Today we’re in the early stages of an Information Technology/Artificial Intelligence revolution in which computer controlled machines are replacing not just manufacturing workers but also bank loan officers, cab drivers, and even a few physicians. We are producing far more goods and services per hour worked and there is more wealth than ever before but it is concentrated in the hands of corporate owners.
This has happened many times before. Try re-reading the Old Testament with current conditions in mind. The rich got richer, took advantage of the poor, and ignored the warnings of prophets. The poor had no money to buy things from the rich. The rich were surprised when their wealth disappeared as their society collapsed. Then when just about everyone was on the bottom together, they started rebuilding and repeated the cycle.
We responded to the 2008 recession with fiscal stimulus that kick-started our stalled economy. But just as economic recovery was gaining steam, we assured that poverty would grow by de-funding schools and safety net programs and passing laws that dis-empowered labor unions. (How do people miss the fact that the “golden age” of the American middle class was the era when labor unions forced wages up and taxes were high enough to balance our budgets?)
The remarkable thing is that there is plenty of wealth to go around. Many corporations have so much cash that they are buying back their own stock because they have nothing better to do with the money. Demand for their products is insufficient to require expansion because there are too many underemployed/underpaid people who lack funds to buy them. Corporations have lost sight of the basic economic fact that it is demand that drives economic expansion. If your customers are broke, you can’t sell anything to them.
Both economically and morally, we need actions similar to the ones we took in FDR’s days. In business terms, we need to recognize that workers and customers are the same people! If they have enough income for upward mobility everyone will benefit. We’ll need excellent education to grow our skills and a strong safety net so that those who are unfortunate or who make a mistake have a chance to recover economically.
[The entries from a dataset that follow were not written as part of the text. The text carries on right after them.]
(** * Capability-compatibility resolver of codium-copilot

    A shallow embedding of the resolver of [codium-copilot_Version13(1).py]:
    the compatibility gate, the engine version comparator, the capability
    source readers and resolver, the manifest extraction and the version
    selector, followed by the properties the design document states about
    them.

    Conventions of the embedding.
    - Python [str] values are [string]s holding ASCII text; [Set[str]] is
      [gset string]; Python [int]s are unbounded ([N], or [Z] where a
      negative rank occurs), but [int] of a string raises [ValueError]
      when the string has more than 4300 digits.
    - [Path.exists] may raise: its [stat] call fails with an error other
      than file-not-found when, for one, a directory of the path may not
      be searched. [open('w')] empties the file before anything is
      written to it.
    - Output written with [print_info], [print_warning], ... is kept as a
      list of [log_entry]; every effectful function returns its result
      together with the entries it printed.
    - A Python exception is an [exn]; a computation that may raise returns
      an [outcome]. A function whose result type is not an [outcome]
      handles every exception of its body itself. *)

From Stdlib Require Import Ascii String NArith ZArith Lia List Bool.
From stdpp Require Import base decidable option list sorting strings gmap.

Local Open Scope string_scope.
Local Open Scope list_scope.

(** ** Exceptions and printed output *)

Inductive exn : Type :=
| InvalidVersion            (* packaging.version.InvalidVersion *)
| BadZipFile                (* zipfile.BadZipFile *)
| KeyError                  (* missing archive member *)
| JSONDecodeError           (* json.JSONDecodeError *)
| ValueError                (* int() of more than 4300 digits *)
| OtherException.           (* OSError, requests exceptions, AttributeError, ... *)

Inductive outcome (A : Type) : Type :=
| Ret (a : A)
| Raise (e : exn).
Arguments Ret {A} a.
Arguments Raise {A} e.

(** Evaluation in sequence: the first exception raised is the outcome. *)
Definition and_then {A B : Type} (o : outcome A) (f : A → outcome B)
    : outcome B :=
  match o with
  | Ret a => f a
  | Raise e => Raise e
  end.

Inductive level : Type := LInfo | LSuccess | LWarning | LError.

(** An f-string is kept as the list of its pieces. *)
Inductive fragment : Type :=
| Str (s : string)
| Num (n : N)
| Exc (e : exn).

Record log_entry : Type := Log { lvl : level; msg : list fragment }.

(** [M A]: a computation that prints and either returns an [A] or raises. *)
Definition M (A : Type) : Type := outcome A * list log_entry.

Definition ret {A : Type} (a : A) : M A := (Ret a, []).
Definition raise {A : Type} (e : exn) : M A := (Raise e, []).

Definition bind {A B : Type} (m : M A) (f : A -> M B) : M B :=
  match m with
  | (Ret a, out) => let (r, out') := f a in (r, out ++ out')
  | (Raise e, out) => (Raise e, out)
  end.

Notation "'let*' x ':=' m 'in' k" := (bind m (fun x => k))
  (at level 10, x pattern, m at level 100, k at level 200).
Notation "m ';;' k" := (bind m (fun _ => k))
  (at level 100, k at level 200, right associativity).

(** [try: m except: h]: [h e] returns [None] when the [except] clauses do
    not match [e], which then propagates. *)
Definition try_except {A : Type} (m : M A) (h : exn -> option (M A)) : M A :=
  match m with
  | (Ret a, out) => (Ret a, out)
  | (Raise e, out) =>
      match h e with
      | Some handler => let (r, out') := handler in (r, out ++ out')
      | None => (Raise e, out)
      end
  end.

Definition lift {A : Type} (o : outcome A) : M A := (o, []).

Definition print (l : level) (m : list fragment) : M unit :=
  (Ret tt, [Log l m]).
Definition print_info := print LInfo.
Definition print_success := print LSuccess.
Definition print_warning := print LWarning.
Definition print_error := print LError.

(** The result of a computation, and what it printed. *)
Definition result {A : Type} (m : M A) : outcome A := m.1.
Definition printed {A : Type} (m : M A) : list log_entry := m.2.

(** ** String helpers: [str.split], [str.lstrip] *)

(** [s.split(sep)] for a one-character separator: the fields between the
    occurrences of [sep]; never the empty list. *)
Fixpoint str_split (sep : ascii) (s : string) : list string :=
  match s with
  | EmptyString => [EmptyString]
  | String c s' =>
      if Ascii.eqb c sep then EmptyString :: str_split sep s'
      else match str_split sep s' with
           | [] => [String c EmptyString]
           | field :: fields => String c field :: fields
           end
  end.

(** [s.lstrip(chars)]: drop the leading characters that occur in [chars]. *)
Fixpoint str_lstrip (chars : list ascii) (s : string) : string :=
  match s with
  | EmptyString => EmptyString
  | String c s' =>
      if existsb (Ascii.eqb c) chars then str_lstrip chars s' else s
  end.

(** ** Compatibility gate *)

(** [normalize_api_proposal]: [proposal.split('@')[0]]. *)
Definition normalize_api_proposal (proposal : string) : string :=
  default EmptyString (str_split "@" proposal !! 0%nat).

(** The [for] loop of [check_api_compatibility], with the list
    [unsupported] it appends to. *)
Fixpoint collect_unsupported (required_proposals : list string)
    (supported_proposals : gset string) (unsupported : list string)
    : list string :=
  match required_proposals with
  | [] => unsupported
  | proposal :: rest =>
      let base_name := normalize_api_proposal proposal in
      if decide (base_name ∈ supported_proposals)
      then collect_unsupported rest supported_proposals unsupported
      else collect_unsupported rest supported_proposals
             (unsupported ++ [proposal])
  end.

Definition check_api_compatibility (required_proposals : list string)
    (supported_proposals : gset string) : bool * list string :=
  if decide (supported_proposals = ∅) then (true, [])
  else
    let unsupported :=
      collect_unsupported required_proposals supported_proposals [] in
    let is_compatible := Nat.eqb (length unsupported) 0 in
    (is_compatible, unsupported).


(** ** Scanning text

    Character classes and the pieces of regular expressions shared by the
    version pattern and the proposal pattern. *)

Definition code (c : ascii) : N := N_of_ascii c.
Definition in_range (lo hi : N) (c : ascii) : bool :=
  (lo <=? code c)%N && (code c <=? hi)%N.

Definition is_digit : ascii -> bool := in_range 48 57.
Definition is_upper : ascii -> bool := in_range 65 90.
Definition is_lower : ascii -> bool := in_range 97 122.
(** [\s] on ASCII text: tab to carriage return, the four separators
    FS, GS, RS, US, and the space. *)
Definition is_space (c : ascii) : bool :=
  in_range 9 13 c || in_range 28 32 c.
(** [[._-]] *)
Definition is_sep (c : ascii) : bool :=
  Ascii.eqb c "." || Ascii.eqb c "_" || Ascii.eqb c "-".
(** [[a-z0-9]] *)
Definition is_alnum (c : ascii) : bool := is_lower c || is_digit c.

Definition to_lower (c : ascii) : ascii :=
  if is_upper c then ascii_of_N (code c + 32) else c.

(** The longest prefix whose characters satisfy [p], and the rest. *)
Fixpoint span (p : ascii -> bool) (s : list ascii)
    : list ascii * list ascii :=
  match s with
  | c :: s' =>
      if p c then let (run, rest) := span p s' in (c :: run, rest)
      else ([], s)
  | [] => ([], [])
  end.

(** [\s*] *)
Definition skip_spaces (s : list ascii) : list ascii := snd (span is_space s).

(** A literal word. *)
Fixpoint strip_prefix (word s : list ascii) : option (list ascii) :=
  match word, s with
  | [], _ => Some s
  | k :: word', c :: s' =>
      if Ascii.eqb k c then strip_prefix word' s' else None
  | _ :: _, [] => None
  end.

(** ** PEP 440 versions: [packaging.version]

    [is_version_compatible] delegates to [version.parse] and to the
    ordering of [Version] objects of the [packaging] library. The module
    follows that library: [parse] follows the regular expression
    [VERSION_PATTERN] group by group (anchored, surrounded by [\s*],
    case-insensitive), [cmpkey] follows [_cmpkey], and [version_ge] is the
    comparison of two keys as Python tuples. *)
Module Pep440.

Inductive pre_letter : Type := PreA | PreB | PreRC.

Inductive local_segment : Type :=
| LocalInt (n : N)
| LocalStr (s : string).

Record Version : Type := mkVersion {
  epoch : N;
  release : list N;
  pre : option (pre_letter * N);
  post : option N;
  dev : option N;
  local : option (list local_segment)
}.

(** *** Pieces of the pattern

    The pattern is matched first; a numeric group is kept as the string
    of its digits, as [match.group] gives it. *)

Definition digit_value (c : ascii) : N := (code c - 48)%N.

(** The number that a string of decimal digits denotes. *)
Definition digits_value (digits : list ascii) : N :=
  fold_left (fun acc c => (10 * acc + digit_value c)%N) digits 0%N.

(** [sys.get_int_max_str_digits()], as CPython sets it by default. *)
Definition MAX_STR_DIGITS : nat := 4300.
The economy must serve the people. Consider that our most important health service might be the lowest paid – trash collection. Entire civilizations fell prey to plague and other diseases before we understood the value of sanitation and accepted it as a shared responsibility. Justice dictates that any job worth doing merits a living wage. FDR and the Bishops have a lot in common.
For Whom the Bell Tolls
by
John Donne
No man is an island,
Entire of itself.
Each is a piece of the continent,
A part of the main.
If a clod be washed away by the sea,
Europe is the less.
As well as if a promontory were.
As well as if a manor of thine own
Or of thine friend’s were.
Each man’s death diminishes me,
For I am involved in mankind.
Therefore, send not to know
For whom the bell tolls,
It tolls for thee.
We keep making the same mistakes over and over because we either do not study history or, if we do, we do not heed the lessons taught.